Le risque de pandémie est d'autant moins présent que les analyses rendues publiques par le CDC mardi se révèlent rassurantes : "Les séquences bovines et humaines (...) manquent pour la plupart de changements qui les rendraient mieux adaptées pour infecter les mammifères."
Sur son compte X, l'épidémiologiste Raywat Deonandan a pour sa part appelé à ne "pas réagir de manière excessive à l'annonce qu'une ou deux personnes ont attrapé" la grippe aviaire, rappelant que les animaux sont surveillés "depuis des décennies". "Nous avons les outils et les connaissances pour la stopper si elle devient un problème, si chacun fait sa part", estime ce chercheur de l'université d'Ottawa (Canada).
4 Est-ce un tournant dans l'épidémie mondiale de grippe aviaire ?
Ce cas atteste que "le virus s'adapte à la transmission de mammifère à mammifère, plutôt qu'à une transmission accidentelle d'oiseau à mammifère", souligne l'épidémiologiste Eric Feigl-Ding, de l'Institut des systèmes complexes de Nouvelle-Angleterre à Cambridge (Etats-Unis), sur son compte X. Ce double franchissement de la barrière entre les espèces, indique, selon lui, qu'"il y aura inévitablement davantage de cas humains de grippe aviaire". D'où son souhait que le CDC privilégie "la prévention et le contrôle".

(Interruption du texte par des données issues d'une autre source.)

(** ** What is handed over
    [handed] is what the task has not still to write. *)
Definition send_inv (data : bytes) (s : Sender) : Prop :=
  pool_clean (sd_stream s) ∧
  match sd_prog s with
  | SStarting d => d = data ∧ sd_handed s = [] ∧ sd_shutdown s = false
  | SWriting rest => frame data = sd_handed s ++ rest ∧ sd_shutdown s = false
  | SFlushing | SClosing | SSent => sd_handed s = frame data
  | SFailed => ∃ rest, frame data = sd_handed s ++ rest ∧ (sd_shutdown s = true → rest = [])
  end.
Lemma pool_clean_event x ev : pool_clean x → pool_clean (after x ev).
Proof.
  intros Hp. unfold after, callback_handler_impl, pool_clean in *.
  destruct ev as [[] id []|? ? ? ?|w| |?|?|?|[] [] [] [] ? ?| |]; simpl; try done;
    try (by unfold handle_event_shutdown_complete; destruct (x_recv_buffers x)).
  apply Forall_app. split; [done|]. by repeat constructor.
Qed.
Lemma poll_start_pool x cx start r x' : pool_clean x → poll_start x cx start = Ok (r, x') → pool_clean x'.
Proof.
  intros Hp Hs. unfold poll_start in Hs.
  destruct (x_state x), (status_is_ok start), (x_start_status x) as [[]|], (x_conn_error x); try done;
    apply Ok_inj in Hs; by injection Hs as _ <-.
Qed.
Lemma close_pool x cx shutdown : pool_clean x → pool_clean (futures_poll_close x cx shutdown).2.
Proof.
  intros Hp. unfold futures_poll_close, poll_finish_write.
  by destruct (x_send_state x), (status_is_ok shutdown).
Qed.
(** A write takes all it is given, or nothing. *)
Lemma write_all_poll x cx rest answer : pool_clean x →
  ∃ r x' sent, futures_poll_write x cx rest answer = Ok (r, x', sent) ∧ pool_clean x' ∧
    concat (fst <$> handed_portion sent) = match r with Ready (inl _) => rest | _ => [] end ∧
    continue (SWriting rest) (write_all_next rest) r =
      match r with Pending => SWriting rest | Ready (inl _) => SFlushing | Ready (inr _) => SFailed end ∧
    (x_send_state x = WStartComplete → answer = StatusOk → x_send_state x' = WStartComplete ∧
       x_conn_error x' = x_conn_error x ∧ x_send_error_code x' = x_send_error_code x ∧ ∃ n, r = Ready (inl n)).
Proof.
  intros Hp. destruct (poll_write_op_spec x cx (WriteSlice rest) false answer Hp)
    as (r & x' & sent & Hw & Hn & Hs & Hp' & Hst). simpl in Hw. unfold futures_poll_write. rewrite Hw. cbn [rbind].
  eexists _, x', sent. split; [reflexivity|]. split; [done|]. rewrite <-Hs.
  split; [destruct r as [|[n|e]]; simpl; by rewrite ?app_nil_r|]. split.
  { destruct r as [|[n|e]]; simpl; try done. rewrite (Hn n eq_refl). simpl. unfold write_all_next. by rewrite drop_all. }
  intros E ->. unfold poll_write, poll_write_generic, written in Hw. rewrite E in Hw.
  assert (∃ w x1, (match last (x_write_pool x) with
    | Some w => (w, set_pool (removelast (x_write_pool x)) x) | None => (WriteBuffer_new, x) end) = (w, x1) ∧
    x_send_state x1 = WStartComplete ∧ x_conn_error x1 = x_conn_error x ∧
    x_send_error_code x1 = x_send_error_code x) as (w & x1 & Ew & E1 & E2 & E3).
  { destruct (last (x_write_pool x)); eexists _, _; (split; [reflexivity|by split]). }
  rewrite Ew in Hw. cbn [put_slice] in Hw. rewrite put_status_eq in Hw.
  destruct (get_buffers _) as [bs wb]. simpl in Hw. injection Hw as <- <- _. split_and!; [done..|]. eexists. reflexivity.
Qed.
Lemma send_inv_poll data s cx answer s' : send_inv data s → send_poll s cx answer = Ok s' → send_inv data s'.
Proof.
  destruct s as [x handed shutdown p]. intros [Hp Hi] Hs. simpl in Hp, Hi. destruct p as [d|rest| | | |]; cbn [send_poll] in Hs.
  - destruct (poll_start x cx answer) as [[r x']| | |] eqn:E; try done. apply Ok_inj in Hs as <-.
    split; [by eapply poll_start_pool|]. destruct Hi as (-> & -> & ->). destruct r as [|[]]; simpl; try done. by exists (frame data).
  - destruct (write_all_poll x cx rest answer Hp) as (r & x' & sent & Hw & Hp' & Hh & Hc & _).
    rewrite Hw in Hs. cbn [rbind] in Hs. rewrite Hh, Hc in Hs. apply Ok_inj in Hs as <-. split; [done|].
    destruct Hi as [Hf ->]. destruct r as [|[n|e]]; cbn [sd_prog sd_handed sd_shutdown]; rewrite ?app_nil_r; try done. by exists rest.
  - by apply Ok_inj in Hs as <-.
  - pose proof (close_pool x cx answer Hp) as Hp'. destruct (futures_poll_close x cx answer) as [r x'].
    apply Ok_inj in Hs as <-. split; [done|]. destruct r as [|[]]; simpl; try done. exists []. by rewrite app_nil_r, Hi.
  - by apply Ok_inj in Hs as <-.
  - by apply Ok_inj in Hs as <-.
Qed.
Lemma send_inv_fails data x handed shutdown p : send_inv data (mkSender x handed shutdown p) → sending p = true →
  send_inv data (mkSender x handed shutdown SFailed).
Proof.
  intros [Hp Hi] Hs. split; [done|]. simpl in *. destruct p as [d|rest| | | |]; try done.
  - destruct Hi as (-> & -> & ->). by exists (frame data).
  - destruct Hi as [Hf ->]. by exists rest.
  - exists []. by rewrite app_nil_r.
  - exists []. by rewrite app_nil_r.
Qed.
Lemma send_inv_step data s s' : send_inv data s → send_step s s' → send_inv data s'.
Proof.
  intros Hi Hs. destruct Hs as [s cx answer s' _ Hs|x handed shutdown p Hw|x handed shutdown p ev].
  - by eapply send_inv_poll.
  - by eapply send_inv_fails.
  - split; [apply pool_clean_event, Hi|apply Hi].
Qed.
Lemma send_inv_run data s s' : send_inv data s → rtc send_step s s' → send_inv data s'.
Proof. intros Hi Hr. induction Hr; eauto using send_inv_step. Qed.
Lemma send_inv_start data : send_inv data (fresh_sender data).
Proof. split; [constructor|done]. Qed.
Lemma handed_prefix data s : send_inv data s → ∃ rest, frame data = sd_handed s ++ rest ∧
  (sd_shutdown s = true → rest = []).
Proof.
  intros [_ Hi]. destruct (sd_prog s) as [d|rest| | | |].
  - destruct Hi as (-> & -> & ->). by exists (frame data).
  - destruct Hi as [Hf Hs]. exists rest. split; [done|]. by rewrite Hs.
  - exists []. by rewrite app_nil_r.
  - exists []. by rewrite app_nil_r.
  - exists []. by rewrite app_nil_r.
  - done.
Qed.
(** A task that may write ends, when msquic takes what it is given and the
    peer acknowledges the end of the stream. *)
Lemma sender_finishes data s rest : send_inv data s → sd_prog s = SWriting rest →
  x_send_state (sd_stream s) = WStartComplete →
  x_conn_error (sd_stream s) = None → x_send_error_code (sd_stream s) = None →
  ∃ s', rtc send_step s s' ∧ sd_prog s' = SSent ∧ sd_shutdown s' = true.
Proof.
  intros [Hp Hi] Epr E1 E2 E3. destruct s as [x handed shutdown p]. simpl in *. subst p. simpl in Hi.
  destruct (write_all_poll x 0 rest StatusOk Hp) as (r & x' & sent & Hw & _ & Hh & Hc & Hok).
  destruct (Hok E1 eq_refl) as (E1' & E2' & E3' & n & ->). rewrite E2 in E2'. rewrite E3 in E3'.
  set (y := after (push_write_waiter 0 (set_send_state WShutdown x')) (EvSendShutdownComplete true)).
  exists (mkSender y (handed ++ rest) true SSent). split; [|done].
  eapply rtc_l; [eapply (step_send_poll _ 0 StatusOk); [done|]; cbn [send_poll]; rewrite Hw; cbn [rbind]; by rewrite Hh, Hc|].
  eapply rtc_l; [by eapply (step_send_poll _ 0 StatusOk)|].
  eapply rtc_l; [eapply (step_send_poll _ 0 StatusOk); [done|]; cbn [send_poll]; unfold futures_poll_close, poll_finish_write;
    rewrite E1'; cbn [status_is_ok]; by rewrite orb_true_r|].
  eapply rtc_l; [apply (step_send_event _ _ _ _ (EvSendShutdownComplete true))|].
  eapply rtc_l; [|apply rtc_refl]. eapply (step_send_poll _ 0 StatusOk); [done|]. cbn [send_poll continue].
  unfold futures_poll_close, poll_finish_write, write_shutdown_result. simpl. by rewrite E2', E3'.
Qed.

Si la problématique prend de l'ampleur ces derniers jours, la grippe aviaire circule depuis plusieurs années. En juillet dernier, un communiqué de l'OMS rappelait d'ailleurs que l'organisation travaille avec d'autres organismes "pour surveiller l'évolution de ces virus, à la recherche de signaux indiquant tout changement qui pourrait être plus dangereux pour l'homme".